**REQUIRED WORK:** Nothing outside the range is wanted. Repeat exactly the lines below from the one with "Definition header_id_t := Z." through the one with "(o : Parser)".

**RECORD SET:**
◇ ◇ ◇ ◇ ◇ ◇ ◇
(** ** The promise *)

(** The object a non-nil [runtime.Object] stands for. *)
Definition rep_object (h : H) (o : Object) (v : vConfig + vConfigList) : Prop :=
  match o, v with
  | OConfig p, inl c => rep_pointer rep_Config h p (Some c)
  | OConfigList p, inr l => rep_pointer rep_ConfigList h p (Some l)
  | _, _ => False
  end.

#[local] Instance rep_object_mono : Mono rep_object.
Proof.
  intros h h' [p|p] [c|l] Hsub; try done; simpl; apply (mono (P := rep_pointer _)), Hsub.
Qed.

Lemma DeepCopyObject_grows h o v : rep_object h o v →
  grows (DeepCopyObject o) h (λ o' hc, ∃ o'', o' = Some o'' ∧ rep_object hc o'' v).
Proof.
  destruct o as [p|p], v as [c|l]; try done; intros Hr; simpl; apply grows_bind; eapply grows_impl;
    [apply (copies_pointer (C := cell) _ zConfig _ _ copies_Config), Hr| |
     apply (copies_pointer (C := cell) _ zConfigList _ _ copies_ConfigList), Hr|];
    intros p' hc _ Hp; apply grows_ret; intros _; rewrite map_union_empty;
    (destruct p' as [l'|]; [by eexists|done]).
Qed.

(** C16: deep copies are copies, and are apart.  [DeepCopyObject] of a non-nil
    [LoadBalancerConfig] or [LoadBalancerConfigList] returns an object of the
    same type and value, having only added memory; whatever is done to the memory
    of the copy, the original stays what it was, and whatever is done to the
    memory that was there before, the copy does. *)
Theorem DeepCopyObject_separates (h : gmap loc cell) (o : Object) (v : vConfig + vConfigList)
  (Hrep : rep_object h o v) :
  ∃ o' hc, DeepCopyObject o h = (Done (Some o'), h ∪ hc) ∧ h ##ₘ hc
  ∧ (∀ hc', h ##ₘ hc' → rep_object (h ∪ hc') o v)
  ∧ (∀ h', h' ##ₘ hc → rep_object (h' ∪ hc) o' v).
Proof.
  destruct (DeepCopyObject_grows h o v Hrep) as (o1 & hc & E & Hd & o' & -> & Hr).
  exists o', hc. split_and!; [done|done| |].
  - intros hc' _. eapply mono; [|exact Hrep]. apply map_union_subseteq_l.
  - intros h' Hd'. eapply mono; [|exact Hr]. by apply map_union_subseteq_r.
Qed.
◇ ◇ ◇ ◇ ◇ ◇ ◇
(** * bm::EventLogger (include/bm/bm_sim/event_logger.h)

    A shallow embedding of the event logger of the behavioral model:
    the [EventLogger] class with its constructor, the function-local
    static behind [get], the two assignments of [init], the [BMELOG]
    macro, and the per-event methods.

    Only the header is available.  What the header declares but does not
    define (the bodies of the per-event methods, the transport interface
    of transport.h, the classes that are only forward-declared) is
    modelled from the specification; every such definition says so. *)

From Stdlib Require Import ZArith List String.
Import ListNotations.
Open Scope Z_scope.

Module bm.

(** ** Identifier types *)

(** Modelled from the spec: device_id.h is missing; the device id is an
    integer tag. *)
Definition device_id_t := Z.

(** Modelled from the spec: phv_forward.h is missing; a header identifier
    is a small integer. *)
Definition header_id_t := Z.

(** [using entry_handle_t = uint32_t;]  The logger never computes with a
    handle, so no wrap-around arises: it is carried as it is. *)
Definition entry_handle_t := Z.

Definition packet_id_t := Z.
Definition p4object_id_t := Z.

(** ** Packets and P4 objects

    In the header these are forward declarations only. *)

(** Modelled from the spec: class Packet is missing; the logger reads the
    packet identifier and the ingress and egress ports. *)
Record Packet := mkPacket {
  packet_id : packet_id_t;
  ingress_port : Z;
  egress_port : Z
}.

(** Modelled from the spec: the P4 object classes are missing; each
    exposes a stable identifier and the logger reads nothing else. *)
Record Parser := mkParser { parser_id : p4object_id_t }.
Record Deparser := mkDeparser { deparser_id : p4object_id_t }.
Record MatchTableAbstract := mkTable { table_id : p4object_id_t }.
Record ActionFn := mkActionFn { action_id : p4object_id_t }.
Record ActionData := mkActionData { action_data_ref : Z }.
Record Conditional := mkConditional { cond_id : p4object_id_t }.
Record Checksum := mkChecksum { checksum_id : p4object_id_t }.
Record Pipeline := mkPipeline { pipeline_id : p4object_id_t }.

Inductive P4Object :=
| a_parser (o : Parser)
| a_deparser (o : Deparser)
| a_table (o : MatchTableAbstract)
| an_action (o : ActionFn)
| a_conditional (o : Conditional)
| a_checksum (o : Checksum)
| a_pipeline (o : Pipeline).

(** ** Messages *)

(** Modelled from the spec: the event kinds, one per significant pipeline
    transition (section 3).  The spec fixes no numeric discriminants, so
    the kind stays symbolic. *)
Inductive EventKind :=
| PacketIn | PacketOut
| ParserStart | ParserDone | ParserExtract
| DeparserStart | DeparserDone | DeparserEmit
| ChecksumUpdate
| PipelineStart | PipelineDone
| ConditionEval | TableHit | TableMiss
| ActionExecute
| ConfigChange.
◇ ◇ ◇ ◇ ◇ ◇ ◇
**SOLUTION FOR THIS EXERCISE:**
Definition header_id_t := Z.

(** [using entry_handle_t = uint32_t;]  The logger never computes with a
    handle, so no wrap-around arises: it is carried as it is. *)
Definition entry_handle_t := Z.

Definition packet_id_t := Z.
Definition p4object_id_t := Z.

(** ** Packets and P4 objects

    In the header these are forward declarations only. *)

(** Modelled from the spec: class Packet is missing; the logger reads the
    packet identifier and the ingress and egress ports. *)
Record Packet := mkPacket {
  packet_id : packet_id_t;
  ingress_port : Z;
  egress_port : Z
}.

(** Modelled from the spec: the P4 object classes are missing; each
    exposes a stable identifier and the logger reads nothing else. *)
Record Parser := mkParser { parser_id : p4object_id_t }.
Record Deparser := mkDeparser { deparser_id : p4object_id_t }.
Record MatchTableAbstract := mkTable { table_id : p4object_id_t }.
Record ActionFn := mkActionFn { action_id : p4object_id_t }.
Record ActionData := mkActionData { action_data_ref : Z }.
Record Conditional := mkConditional { cond_id : p4object_id_t }.
Record Checksum := mkChecksum { checksum_id : p4object_id_t }.
Record Pipeline := mkPipeline { pipeline_id : p4object_id_t }.

Inductive P4Object :=
| a_parser (o : Parser)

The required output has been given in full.